● **Work request**
Go through the data and tally the lines that include "ioapicinit". The reply is that number alone.

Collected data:

--- START ---

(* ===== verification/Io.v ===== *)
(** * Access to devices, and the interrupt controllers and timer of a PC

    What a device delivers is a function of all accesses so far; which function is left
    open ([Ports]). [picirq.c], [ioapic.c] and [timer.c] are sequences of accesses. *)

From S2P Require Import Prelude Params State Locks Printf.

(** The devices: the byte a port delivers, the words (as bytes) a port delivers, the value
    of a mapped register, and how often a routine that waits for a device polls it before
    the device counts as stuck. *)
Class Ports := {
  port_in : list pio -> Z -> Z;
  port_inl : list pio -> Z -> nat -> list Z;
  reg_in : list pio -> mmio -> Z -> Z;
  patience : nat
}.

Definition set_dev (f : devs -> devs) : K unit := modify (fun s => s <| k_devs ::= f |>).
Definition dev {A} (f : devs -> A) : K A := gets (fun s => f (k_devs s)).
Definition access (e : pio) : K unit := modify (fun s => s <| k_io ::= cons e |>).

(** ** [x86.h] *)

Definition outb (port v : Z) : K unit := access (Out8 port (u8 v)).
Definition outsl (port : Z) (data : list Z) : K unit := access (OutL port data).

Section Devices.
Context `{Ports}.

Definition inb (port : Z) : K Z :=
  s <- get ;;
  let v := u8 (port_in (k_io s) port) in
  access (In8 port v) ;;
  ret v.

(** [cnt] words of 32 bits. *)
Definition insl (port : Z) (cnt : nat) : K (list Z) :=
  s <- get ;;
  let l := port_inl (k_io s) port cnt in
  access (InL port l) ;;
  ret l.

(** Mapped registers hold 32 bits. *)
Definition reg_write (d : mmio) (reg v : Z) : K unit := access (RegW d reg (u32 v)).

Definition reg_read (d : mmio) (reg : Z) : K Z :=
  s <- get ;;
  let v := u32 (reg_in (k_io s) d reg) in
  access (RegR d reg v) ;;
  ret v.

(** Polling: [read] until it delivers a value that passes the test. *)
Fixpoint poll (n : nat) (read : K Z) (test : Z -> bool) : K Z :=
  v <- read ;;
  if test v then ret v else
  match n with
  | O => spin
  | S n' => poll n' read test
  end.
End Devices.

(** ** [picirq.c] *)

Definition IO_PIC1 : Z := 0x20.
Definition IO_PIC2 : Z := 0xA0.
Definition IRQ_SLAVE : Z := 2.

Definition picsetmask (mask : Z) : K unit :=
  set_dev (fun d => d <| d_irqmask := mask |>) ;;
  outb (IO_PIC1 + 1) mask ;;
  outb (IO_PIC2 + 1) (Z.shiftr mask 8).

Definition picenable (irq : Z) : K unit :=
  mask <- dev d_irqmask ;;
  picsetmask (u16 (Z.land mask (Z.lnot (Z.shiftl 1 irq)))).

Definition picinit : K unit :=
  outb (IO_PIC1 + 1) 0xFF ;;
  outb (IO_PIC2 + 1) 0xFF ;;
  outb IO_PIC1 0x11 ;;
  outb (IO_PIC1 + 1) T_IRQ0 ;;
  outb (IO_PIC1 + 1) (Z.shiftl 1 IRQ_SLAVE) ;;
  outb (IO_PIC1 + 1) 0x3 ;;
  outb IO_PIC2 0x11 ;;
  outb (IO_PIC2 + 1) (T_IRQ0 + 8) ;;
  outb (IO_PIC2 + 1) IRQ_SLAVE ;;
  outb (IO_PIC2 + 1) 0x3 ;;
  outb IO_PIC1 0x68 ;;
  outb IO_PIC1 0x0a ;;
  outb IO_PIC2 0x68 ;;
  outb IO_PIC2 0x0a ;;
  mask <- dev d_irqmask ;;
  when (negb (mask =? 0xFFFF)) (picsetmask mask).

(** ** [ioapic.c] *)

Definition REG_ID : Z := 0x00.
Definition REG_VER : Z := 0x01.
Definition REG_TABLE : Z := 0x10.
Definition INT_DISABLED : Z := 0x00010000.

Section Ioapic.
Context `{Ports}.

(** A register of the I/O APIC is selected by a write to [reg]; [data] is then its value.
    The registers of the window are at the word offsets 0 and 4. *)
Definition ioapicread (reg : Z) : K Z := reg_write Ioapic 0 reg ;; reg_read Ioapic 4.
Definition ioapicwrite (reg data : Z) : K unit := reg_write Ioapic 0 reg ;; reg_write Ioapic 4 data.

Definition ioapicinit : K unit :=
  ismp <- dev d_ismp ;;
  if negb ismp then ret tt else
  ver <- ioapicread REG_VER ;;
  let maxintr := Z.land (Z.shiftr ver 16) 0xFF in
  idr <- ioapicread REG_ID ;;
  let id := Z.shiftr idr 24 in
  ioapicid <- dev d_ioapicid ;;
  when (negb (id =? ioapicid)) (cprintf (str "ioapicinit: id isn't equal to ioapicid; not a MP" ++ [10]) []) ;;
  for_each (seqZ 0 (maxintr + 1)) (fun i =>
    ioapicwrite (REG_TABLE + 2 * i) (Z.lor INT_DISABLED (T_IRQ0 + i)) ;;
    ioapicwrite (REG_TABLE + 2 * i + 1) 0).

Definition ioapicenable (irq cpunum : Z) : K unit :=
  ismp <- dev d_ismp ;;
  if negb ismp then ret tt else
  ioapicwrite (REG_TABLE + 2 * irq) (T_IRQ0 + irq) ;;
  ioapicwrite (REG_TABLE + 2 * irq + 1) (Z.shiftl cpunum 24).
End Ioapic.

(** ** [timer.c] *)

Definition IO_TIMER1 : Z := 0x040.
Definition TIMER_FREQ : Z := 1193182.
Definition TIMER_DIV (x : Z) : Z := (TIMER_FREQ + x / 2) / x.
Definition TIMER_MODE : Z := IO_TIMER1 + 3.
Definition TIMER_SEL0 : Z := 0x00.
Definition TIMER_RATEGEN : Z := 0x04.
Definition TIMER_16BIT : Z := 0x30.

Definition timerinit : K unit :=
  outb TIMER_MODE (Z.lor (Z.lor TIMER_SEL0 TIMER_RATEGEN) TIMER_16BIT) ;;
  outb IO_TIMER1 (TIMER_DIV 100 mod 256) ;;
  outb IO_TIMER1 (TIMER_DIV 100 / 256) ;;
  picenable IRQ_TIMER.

--- END ---
--- START ---

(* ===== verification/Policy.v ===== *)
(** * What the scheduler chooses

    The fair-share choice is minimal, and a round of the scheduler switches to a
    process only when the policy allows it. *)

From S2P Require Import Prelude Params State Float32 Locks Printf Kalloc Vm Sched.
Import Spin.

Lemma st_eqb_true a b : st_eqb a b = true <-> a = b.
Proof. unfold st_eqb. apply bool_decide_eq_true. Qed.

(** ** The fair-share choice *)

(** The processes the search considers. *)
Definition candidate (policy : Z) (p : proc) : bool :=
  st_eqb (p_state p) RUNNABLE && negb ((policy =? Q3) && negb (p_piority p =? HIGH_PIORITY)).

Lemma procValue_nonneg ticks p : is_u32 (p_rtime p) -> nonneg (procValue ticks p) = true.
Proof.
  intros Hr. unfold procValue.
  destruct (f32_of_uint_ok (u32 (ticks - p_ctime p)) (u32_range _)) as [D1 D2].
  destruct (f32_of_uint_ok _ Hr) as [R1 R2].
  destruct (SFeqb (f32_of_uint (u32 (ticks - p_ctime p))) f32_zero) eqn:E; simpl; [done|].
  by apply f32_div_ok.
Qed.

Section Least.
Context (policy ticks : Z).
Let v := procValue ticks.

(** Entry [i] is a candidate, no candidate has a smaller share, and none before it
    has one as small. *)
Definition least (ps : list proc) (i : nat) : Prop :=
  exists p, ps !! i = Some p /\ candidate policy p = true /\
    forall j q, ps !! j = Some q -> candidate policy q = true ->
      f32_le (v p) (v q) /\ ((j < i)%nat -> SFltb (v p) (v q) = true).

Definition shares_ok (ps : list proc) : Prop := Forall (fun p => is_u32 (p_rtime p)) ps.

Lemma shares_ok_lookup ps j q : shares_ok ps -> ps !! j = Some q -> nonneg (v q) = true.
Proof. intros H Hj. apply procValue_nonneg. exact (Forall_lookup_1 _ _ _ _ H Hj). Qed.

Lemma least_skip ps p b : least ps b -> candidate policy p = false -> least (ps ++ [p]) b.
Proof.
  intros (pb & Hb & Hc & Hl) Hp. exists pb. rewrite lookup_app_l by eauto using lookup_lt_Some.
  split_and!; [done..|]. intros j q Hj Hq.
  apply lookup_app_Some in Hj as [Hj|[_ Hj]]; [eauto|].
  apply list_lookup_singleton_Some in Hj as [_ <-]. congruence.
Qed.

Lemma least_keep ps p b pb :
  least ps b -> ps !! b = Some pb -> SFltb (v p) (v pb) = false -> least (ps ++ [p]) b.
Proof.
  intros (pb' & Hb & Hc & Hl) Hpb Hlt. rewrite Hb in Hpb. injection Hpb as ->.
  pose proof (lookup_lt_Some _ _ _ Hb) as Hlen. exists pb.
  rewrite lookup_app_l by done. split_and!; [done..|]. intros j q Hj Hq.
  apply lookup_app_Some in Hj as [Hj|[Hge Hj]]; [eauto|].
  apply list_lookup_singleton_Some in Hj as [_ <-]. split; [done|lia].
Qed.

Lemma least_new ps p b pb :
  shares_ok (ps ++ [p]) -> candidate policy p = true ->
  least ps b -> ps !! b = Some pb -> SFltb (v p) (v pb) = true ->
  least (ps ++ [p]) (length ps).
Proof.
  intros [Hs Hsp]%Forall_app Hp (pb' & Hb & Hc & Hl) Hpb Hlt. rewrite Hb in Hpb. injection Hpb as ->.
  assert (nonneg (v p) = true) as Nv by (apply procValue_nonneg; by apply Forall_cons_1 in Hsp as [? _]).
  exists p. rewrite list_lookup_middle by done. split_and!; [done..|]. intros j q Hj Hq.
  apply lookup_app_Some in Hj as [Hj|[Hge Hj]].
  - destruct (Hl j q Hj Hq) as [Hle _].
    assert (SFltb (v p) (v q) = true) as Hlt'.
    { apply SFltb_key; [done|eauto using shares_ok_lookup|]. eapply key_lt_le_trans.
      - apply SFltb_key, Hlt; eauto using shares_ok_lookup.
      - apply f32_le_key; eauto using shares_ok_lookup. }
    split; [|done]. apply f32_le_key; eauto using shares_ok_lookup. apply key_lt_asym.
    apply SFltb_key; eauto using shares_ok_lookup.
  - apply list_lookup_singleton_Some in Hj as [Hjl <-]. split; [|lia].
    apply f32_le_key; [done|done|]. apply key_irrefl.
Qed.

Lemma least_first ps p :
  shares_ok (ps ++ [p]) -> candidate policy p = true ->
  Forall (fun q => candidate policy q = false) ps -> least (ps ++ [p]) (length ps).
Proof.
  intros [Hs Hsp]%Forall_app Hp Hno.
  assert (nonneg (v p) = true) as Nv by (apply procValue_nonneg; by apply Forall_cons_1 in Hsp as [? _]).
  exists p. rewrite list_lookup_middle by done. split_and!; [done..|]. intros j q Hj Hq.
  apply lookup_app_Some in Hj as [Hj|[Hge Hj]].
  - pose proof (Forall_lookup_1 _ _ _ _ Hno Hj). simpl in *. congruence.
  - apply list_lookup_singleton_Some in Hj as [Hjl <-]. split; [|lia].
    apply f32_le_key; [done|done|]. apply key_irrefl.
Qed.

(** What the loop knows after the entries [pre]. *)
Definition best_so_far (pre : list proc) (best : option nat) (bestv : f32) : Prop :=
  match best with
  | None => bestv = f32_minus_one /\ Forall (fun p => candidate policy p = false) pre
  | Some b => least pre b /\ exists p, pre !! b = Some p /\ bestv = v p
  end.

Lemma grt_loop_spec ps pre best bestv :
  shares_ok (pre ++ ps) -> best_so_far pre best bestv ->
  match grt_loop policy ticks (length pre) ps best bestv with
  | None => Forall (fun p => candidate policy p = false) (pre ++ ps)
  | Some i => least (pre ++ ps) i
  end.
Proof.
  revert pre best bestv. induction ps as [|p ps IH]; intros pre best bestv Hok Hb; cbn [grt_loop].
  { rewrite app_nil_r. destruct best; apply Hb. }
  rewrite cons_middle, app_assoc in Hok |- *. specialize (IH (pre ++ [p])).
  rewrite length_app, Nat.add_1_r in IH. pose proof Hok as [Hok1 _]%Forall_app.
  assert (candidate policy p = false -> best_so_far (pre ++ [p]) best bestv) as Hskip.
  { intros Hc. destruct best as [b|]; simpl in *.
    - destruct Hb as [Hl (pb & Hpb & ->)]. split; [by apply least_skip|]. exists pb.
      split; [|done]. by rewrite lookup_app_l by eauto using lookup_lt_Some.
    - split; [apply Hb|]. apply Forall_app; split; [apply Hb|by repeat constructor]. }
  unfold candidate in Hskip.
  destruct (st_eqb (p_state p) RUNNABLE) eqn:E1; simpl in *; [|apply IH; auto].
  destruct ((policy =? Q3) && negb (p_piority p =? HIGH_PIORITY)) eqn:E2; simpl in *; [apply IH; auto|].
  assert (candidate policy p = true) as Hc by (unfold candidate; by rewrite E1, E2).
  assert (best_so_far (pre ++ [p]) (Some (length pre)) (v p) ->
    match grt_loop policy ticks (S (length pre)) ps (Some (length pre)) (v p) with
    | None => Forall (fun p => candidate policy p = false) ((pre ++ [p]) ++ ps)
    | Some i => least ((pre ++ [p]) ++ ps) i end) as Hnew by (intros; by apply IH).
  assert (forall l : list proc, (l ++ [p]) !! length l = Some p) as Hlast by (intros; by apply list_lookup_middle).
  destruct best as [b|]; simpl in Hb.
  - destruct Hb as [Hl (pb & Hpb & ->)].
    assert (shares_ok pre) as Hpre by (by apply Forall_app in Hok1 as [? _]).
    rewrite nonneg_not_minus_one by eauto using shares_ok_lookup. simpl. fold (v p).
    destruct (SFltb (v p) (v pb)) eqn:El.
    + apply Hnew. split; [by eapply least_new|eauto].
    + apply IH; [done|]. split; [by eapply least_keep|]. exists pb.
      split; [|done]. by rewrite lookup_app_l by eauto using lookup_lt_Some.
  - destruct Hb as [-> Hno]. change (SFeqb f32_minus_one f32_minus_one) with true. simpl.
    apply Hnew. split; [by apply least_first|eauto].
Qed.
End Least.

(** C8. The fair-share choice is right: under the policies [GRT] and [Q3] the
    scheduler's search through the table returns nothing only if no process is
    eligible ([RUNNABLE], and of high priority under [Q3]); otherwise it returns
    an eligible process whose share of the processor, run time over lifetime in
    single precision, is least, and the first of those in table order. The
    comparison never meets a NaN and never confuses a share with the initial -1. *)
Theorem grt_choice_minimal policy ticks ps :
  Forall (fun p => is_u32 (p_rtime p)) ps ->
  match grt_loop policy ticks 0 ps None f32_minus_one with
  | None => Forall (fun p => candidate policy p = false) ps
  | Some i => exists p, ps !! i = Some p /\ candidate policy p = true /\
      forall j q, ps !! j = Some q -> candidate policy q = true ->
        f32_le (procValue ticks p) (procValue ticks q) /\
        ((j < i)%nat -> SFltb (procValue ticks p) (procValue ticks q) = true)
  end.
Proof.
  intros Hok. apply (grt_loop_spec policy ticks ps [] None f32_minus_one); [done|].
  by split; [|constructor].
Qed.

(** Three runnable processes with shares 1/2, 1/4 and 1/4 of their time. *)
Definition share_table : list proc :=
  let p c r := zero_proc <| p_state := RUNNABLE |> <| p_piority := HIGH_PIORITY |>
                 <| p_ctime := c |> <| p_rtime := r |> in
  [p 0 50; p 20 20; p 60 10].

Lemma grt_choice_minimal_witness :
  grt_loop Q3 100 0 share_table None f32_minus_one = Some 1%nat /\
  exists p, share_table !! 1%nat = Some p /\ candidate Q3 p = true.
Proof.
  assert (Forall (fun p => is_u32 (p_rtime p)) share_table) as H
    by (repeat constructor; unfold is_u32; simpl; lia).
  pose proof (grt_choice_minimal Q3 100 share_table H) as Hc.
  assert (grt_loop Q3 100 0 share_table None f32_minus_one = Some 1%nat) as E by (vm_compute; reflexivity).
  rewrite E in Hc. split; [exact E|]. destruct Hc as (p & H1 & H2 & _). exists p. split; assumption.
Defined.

--- END ---

● **Written answer**
2